文摘Objectives: An open-label prospective, combined basic and clinical controlled study was done to investigate the effects of biological therapy using rituximab, and cytotoxic drug treatment with methotrexate on morphology and quantifitiation of chromosomes in rheumatoid arthritis patients. Methods: This study is follow-up of a prior publication, with new observations in comparison with control subjects. A total of 16 subjects were divided into two groups. Group I comprised 8 seropositive rheumatoid arthritis patients who were analysed for the primary end point of possible cytotoxic effects of rituximab and methotrexate. Group II included 8 healthy individuals who served as controls. Assessment was done before treatment with rituximab, and 4 weeks after initiation of therapy.

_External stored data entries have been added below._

Lemma set_header_put p len flags r :
  0 <= p -> p + 8 <= xSize r -> set_header p len flags r = Some (with_storage (put_hdr (storage r) p len flags) r).
Proof. intros Hp Hs. apply store_ok; [done|]. rewrite length_app, !le_bytes_length. lia. Qed.

Lemma write_outside s p bs lo hi :
  0 <= p -> p + length bs <= length s -> 0 <= lo -> hi <= p \/ p + length bs <= lo ->
  agree s (write_bytes s p bs) lo hi.
Proof.
  intros Hp Hl Hlo Ho k Hk. rewrite write_bytes_at by lia.
  destruct (Z.leb_spec p k); cbn [andb]; [|done]. destruct (Z.ltb_spec k (p + length bs)); [lia|done].
Qed.

Lemma write_inside s p bs :
  0 <= p -> p + length bs <= length s -> bytes_at (write_bytes s p bs) p (length bs) = bs.
Proof.
  intros Hp Hl. apply list_eq_at; rewrite bytes_at_length by (rewrite ?write_bytes_length; lia); [lia|].
  intros k Hk. rewrite bytes_at_at by (rewrite ?write_bytes_length; lia). rewrite write_bytes_at by lia.
  rewrite (proj2 (andb_true_iff _ _)) by (split; [apply Z.leb_le|apply Z.ltb_lt]; lia). f_equal. lia.
Qed.

Lemma put_hdr_length s p len flags : 0 <= p -> p + 8 <= length s -> length (put_hdr s p len flags) = length s.
Proof. intros. apply write_bytes_length; rewrite ?length_app, ?le_bytes_length; lia. Qed.

Lemma put_hdr_outside s p len flags lo hi :
  0 <= p -> p + 8 <= length s -> 0 <= lo -> hi <= p \/ p + 8 <= lo -> agree s (put_hdr s p len flags) lo hi.
Proof. intros. apply write_outside; rewrite ?length_app, ?le_bytes_length; lia. Qed.

Lemma bytes_at_app s p n m : 0 <= p -> 0 <= n -> 0 <= m -> p + n + m <= length s ->
  bytes_at s p (n + m) = bytes_at s p n ++ bytes_at s (p + n) m.
Proof.
  intros Hp Hn Hm Hl. apply list_eq_at; rewrite ?length_app, !bytes_at_length by lia; [lia|].
  intros k Hk. rewrite bytes_at_at by lia. destruct (Z.ltb_spec k n).
  - rewrite at_app_l by (rewrite bytes_at_length; lia). by rewrite bytes_at_at by lia.
  - rewrite at_app_r by (rewrite bytes_at_length; lia). rewrite bytes_at_length by lia.
    rewrite bytes_at_at by lia. f_equal. lia.
Qed.

Lemma put_hdr_hdr s p len flags :
  0 <= p -> p + 8 <= length s -> in_range 32 len -> in_range 32 flags -> hdr (put_hdr s p len flags) p = (len, flags).
Proof.
  intros Hp Hl Hlen Hfl. unfold hdr, word.
  pose proof (write_inside s p (le_bytes 4 len ++ le_bytes 4 flags) Hp) as Hw.
  rewrite length_app, !le_bytes_length in Hw. specialize (Hw ltac:(lia)).
  change (Z.of_nat (4 + 4)) with (4 + 4) in Hw. unfold put_hdr.
  rewrite bytes_at_app in Hw by (rewrite ?write_bytes_length; rewrite ?length_app, ?le_bytes_length; lia).
  apply app_inj_1 in Hw as [-> ->]; [by rewrite !le_value_bytes_4|].
  rewrite bytes_at_length, le_bytes_length; [done|lia|lia|].
  rewrite write_bytes_length; rewrite ?length_app, ?le_bytes_length; lia.
Qed.

(** ** Items in a row *)

Definition csize (d : list Z) : Z := rbHEADER_SIZE + rbALIGN_SIZE (length d).

Lemma csize_spec d : length d < 2 ^ 31 -> 8 + length d <= csize d <= 11 + length d /\ aligned (csize d).
Proof.
  intros Hd. unfold csize, rbHEADER_SIZE. destruct (align_size_spec (length d) ltac:(lia)) as [H1 H2].
  unfold aligned in *. split; [lia|]. zlia.
Qed.

(** [d] is written, with its header, at [p]. *)
Definition item_at (s : list Z) (p : Z) (d : list Z) : Prop :=
  hdr s p = (length d : Z, rbITEM_WRITTEN_FLAG) /\ bytes_at s (p + 8) (length d) = d.

Fixpoint seg (s : list Z) (p : Z) (ds : list (list Z)) (e : Z) : Prop :=
  match ds with
  | [] => p = e
  | d :: ds => length d < 2 ^ 31 /\ item_at s p d /\ seg s (p + csize d) ds e
  end.

Lemma seg_le s p ds e : seg s p ds e -> p <= e.
Proof.
  revert p. induction ds as [|d ds IH]; intros p; cbn [seg]; [lia|].
  intros (Hd & _ & H). apply IH in H. pose proof (csize_spec d Hd). lia.
Qed.

Lemma seg_aligned s p ds e : seg s p ds e -> aligned p -> aligned e.
Proof.
  revert p. induction ds as [|d ds IH]; intros p; cbn [seg]; [by intros ->|].
  intros (Hd & _ & H) Hp. apply (IH _ H). pose proof (csize_spec d Hd) as [_ Ha]. unfold aligned in *. zlia.
Qed.

Lemma item_agree s s' lo hi p d :
  agree s s' lo hi -> length s' = length s -> 0 <= lo <= p -> length d < 2 ^ 31 -> p + csize d <= hi -> hi <= length s ->
  item_at s p d -> item_at s' p d.
Proof.
  intros Ha Hl Hlo Hd Hhi Hs [Hh Hb]. pose proof (csize_spec d Hd). split.
  - rewrite <- Hh. apply (agree_hdr s s' lo hi); (done || lia).
  - rewrite <- Hb at 2. apply (agree_bytes s s' lo hi); (done || lia).
Qed.

Lemma seg_agree s s' p ds e :
  agree s s' p e -> length s' = length s -> 0 <= p -> e <= length s -> seg s p ds e -> seg s' p ds e.
Proof.
  revert p. induction ds as [|d ds IH]; intros p Ha Hl Hp He; cbn [seg]; [done|].
  intros (Hd & Hi & H). pose proof (seg_le _ _ _ _ H) as Hle. pose proof (csize_spec d Hd).
  split; [done|]. split; [apply (item_agree s s' p e); (done || lia)|].
  apply IH; [|done|lia|done|done]. intros k Hk. apply Ha. lia.
Qed.

Lemma seg_app s p ds1 ds2 e :
  seg s p (ds1 ++ ds2) e <-> exists m, seg s p ds1 m /\ seg s m ds2 e.
Proof.
  revert p. induction ds1 as [|d ds1 IH]; intros p; cbn [seg app].
  - split; [intros H; by exists p|intros (m & -> & H); done].
  - rewrite IH. split; [intros (Hd & Hi & m & H1 & H2); eauto|intros (m & (Hd & Hi & H1) & H2); eauto].
Qed.

(** ** The items of a ring *)

(** The place of a pointer near the end of the storage. *)
Definition nrm (size x : Z) : Z := if size - x <? 8 then 0 else x.

Lemma nrm_small size x : x + 8 <= size -> nrm size x = x.
Proof. intros Hx. unfold nrm. destruct (Z.ltb_spec (size - x) 8); lia. Qed.

Lemma nrm_end size x : size - x < 8 -> nrm size x = 0.
Proof. intros Hx. unfold nrm. destruct (Z.ltb_spec (size - x) 8); lia. Qed.

Lemma nrm_code size x p : 0 <= x <= size -> size < 2 ^ 31 -> (if u32 (size - x) <? rbHEADER_SIZE then 0 else x) = p ->
  p = nrm size x.
Proof. intros Hx Hs <-. unfold nrm, rbHEADER_SIZE. by rewrite u32_small by lia. Qed.

(** A dummy item lies at [p]. *)
Definition dummy_at (s : list Z) (p : Z) : bool := has (snd (hdr s p)) rbITEM_DUMMY_DATA_FLAG.

(** Items from [f] to [a]. *)
Inductive layout (s : list Z) (size f a : Z) : bool -> list (list Z) -> Prop :=
  | layout_line ds : f <= a -> seg s f ds a -> layout s size f a false ds
  | layout_wrap ds1 ds2 e :
      a <= f -> seg s f ds1 e -> e <= size ->
      (size - e < 8 \/ (e + 8 <= size /\ dummy_at s e = true /\ ds2 <> [])) ->
      seg s 0 ds2 a -> layout s size f a (a =? f) (ds1 ++ ds2).

(** Where the first item is. *)
Definition start (s : list Z) (p : Z) : Z := if dummy_at s p then 0 else p.

Lemma item_not_dummy s p d : item_at s p d -> dummy_at s p = false.
Proof. intros [H _]. unfold dummy_at. by rewrite H. Qed.

Lemma layout_first s size f a full d ds :
  0 <= f -> f + 8 <= size -> aligned f -> a + 8 <= size -> layout s size f a full (d :: ds) ->
  length d < 2 ^ 31 /\ item_at s (start s f) d /\ 0 <= start s f /\ start s f + csize d <= size /\ aligned (start s f).
Proof.
  intros Hf Hf8 Hal Ha H. unfold start. inversion H as [ds' Hle Hs|ds1 ds2 e Hle Hs He Ht Hs2]; subst.
  - cbn in Hs. destruct Hs as (Hd & Hi & Hs). rewrite (item_not_dummy _ _ _ Hi).
    apply seg_le in Hs. split; [done|]. split; [done|]. split; [lia|]. split; [lia|done].
  - destruct ds1 as [|d1 ds1]; cbn [app] in *.
    + subst ds2. cbn in Hs. subst e. destruct Ht as [Ht|(_ & -> & _)]; [lia|].
      cbn in Hs2. destruct Hs2 as (Hd & Hi & Hs2). apply seg_le in Hs2. pose proof (csize_spec d Hd).
      split; [done|]. split; [done|]. split; [lia|]. split; [lia|done].
    + simplify_eq/=. destruct Hs as (Hd & Hi & Hs). rewrite (item_not_dummy _ _ _ Hi).
      apply seg_le in Hs. split; [done|]. split; [done|]. split; [lia|]. split; [lia|done].
Qed.

(** Where the read pointer is once the items of [h] have been read. *)
Definition read_pos (s : list Z) (size f : Z) (h : list (list Z)) : Z :=
  match h with [] => f | d :: _ => nrm size (start s f + csize d) end.

(** [h]: the item received and not returned; [w]: the items that wait. *)
Record item_repr (r : Ringbuffer_t) (h w : list (list Z)) : Prop := ItemRepr {
  ir_type : xType r = RINGBUF_TYPE_NOSPLIT;
  ir_byte : has (uxRingbufferFlags r) rbBYTE_BUFFER_FLAG = false;
  ir_split : has (uxRingbufferFlags r) rbALLOW_SPLIT_FLAG = false;
  ir_size : 16 <= xSize r < 2 ^ 31;
  ir_aligned : aligned (xSize r);
  ir_max : xMaxItemSize r = rbALIGN_SIZE (xSize r / 2) - rbHEADER_SIZE;
  ir_len : length (storage r) = Z.to_nat (xSize r);
  ir_free : 0 <= pucFree r /\ pucFree r + 8 <= xSize r /\ aligned (pucFree r);
  ir_acq : 0 <= pucAcquire r /\ pucAcquire r + 8 <= xSize r /\ aligned (pucAcquire r);
  ir_write : pucWrite r = pucAcquire r;
  ir_read : pucRead r = read_pos (storage r) (xSize r) (pucFree r) h;
  ir_items : xItemsWaiting r = length w;
  ir_held : (length h <= 1)%nat;
  ir_max_items : Forall (fun d : list Z => length d <= xMaxItemSize r) (h ++ w);
  ir_layout : layout (storage r) (xSize r) (pucFree r) (pucAcquire r) (is_full r) (h ++ w);
}.

Lemma ir_max_bound r h w : item_repr r h w ->
  xSize r <= 2 * (xMaxItemSize r + 8) <= xSize r + 4 /\ aligned (xMaxItemSize r).
Proof.
  intros H. pose proof (ir_size _ _ _ H). pose proof (ir_aligned _ _ _ H) as Ha. rewrite (ir_max _ _ _ H).
  unfold rbHEADER_SIZE, aligned in *. rewrite align_size by zlia. zlia.
Qed.

(** The layout is empty or the pointers and the full flag tell that it is not. *)
Lemma layout_nonempty s size f a full d ds :
  layout s size f a full (d :: ds) -> 0 <= f -> f + 8 <= size -> a = f -> full = true.
Proof.
  intros H Hf Hf8 ->. inversion H as [ds' Hle Hs|ds1 ds2 e Hle Hs He Ht Hs2]; subst; [|by rewrite Z.eqb_refl].
  cbn in Hs. destruct Hs as (Hd & _ & Hs). apply seg_le in Hs. pose proof (csize_spec d Hd). lia.
Qed.

Lemma first_item r h w d ds : item_repr r h w -> h ++ w = d :: ds ->
  length d < 2 ^ 31 /\ item_at (storage r) (start (storage r) (pucFree r)) d /\ 0 <= start (storage r) (pucFree r) /\
  start (storage r) (pucFree r) + csize d <= xSize r /\ aligned (start (storage r) (pucFree r)).
Proof.
  intros H E. pose proof (ir_layout _ _ _ H) as Hl. rewrite E in Hl.
  pose proof (ir_free _ _ _ H). pose proof (ir_acq _ _ _ H). eapply layout_first; [..|exact Hl]; tauto.
Qed.

Lemma item_avail r w : item_repr r [] w -> items_to_read r = (0 <? length w).
Proof.
  intros H. unfold items_to_read. rewrite (ir_items _ _ _ H), (ir_read _ _ _ H), (ir_write _ _ _ H). cbn [read_pos].
  destruct (Z.ltb_spec 0 (length w)) as [Hw|]; [|done]. cbn [andb].
  destruct w as [|d w]; [cbn in Hw; lia|]. pose proof (ir_free _ _ _ H).
  destruct (Z.eqb_spec (pucFree r) (pucAcquire r)) as [E|]; [|done]. cbn [negb orb].
  eapply layout_nonempty; [exact (ir_layout _ _ _ H)|lia..].
Qed.

(** ** Receiving *)

(** The buffer after the first item has been read. *)
Definition got (d : list Z) (r : Ringbuffer_t) : Ringbuffer_t :=
  with_read (nrm (xSize r) (start (storage r) (pucFree r) + csize d)) (with_waiting (xItemsWaiting r - 1) r).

Patients were randomly assigned to receive infusion of rituximab in a full dose of 2.0 g divided into two doses of 1.0 g on days I and 15. The lymphocytes from periphereal blood was cultured by the Moorhead method. Results: Normal male and female Karyograms were observed after full courses of therapy with rituximab. In one female patient who had been receiving longstanding cytotoxic therapy with methotrexate, 2% of chromosomal mitosis showed structural abnormalities. Following the discontinuation of methotrexate and the administration of rituximab, her karyogram became normal. Conclusion: The results from this study indicated that rituximab therapy was safe for the number and structure of human chromosomes, while methotrexate showed chromosomal aberration in one female RA patient. After discontinuation of this longstanding treatment, the karyogram of the same patient returned to normal.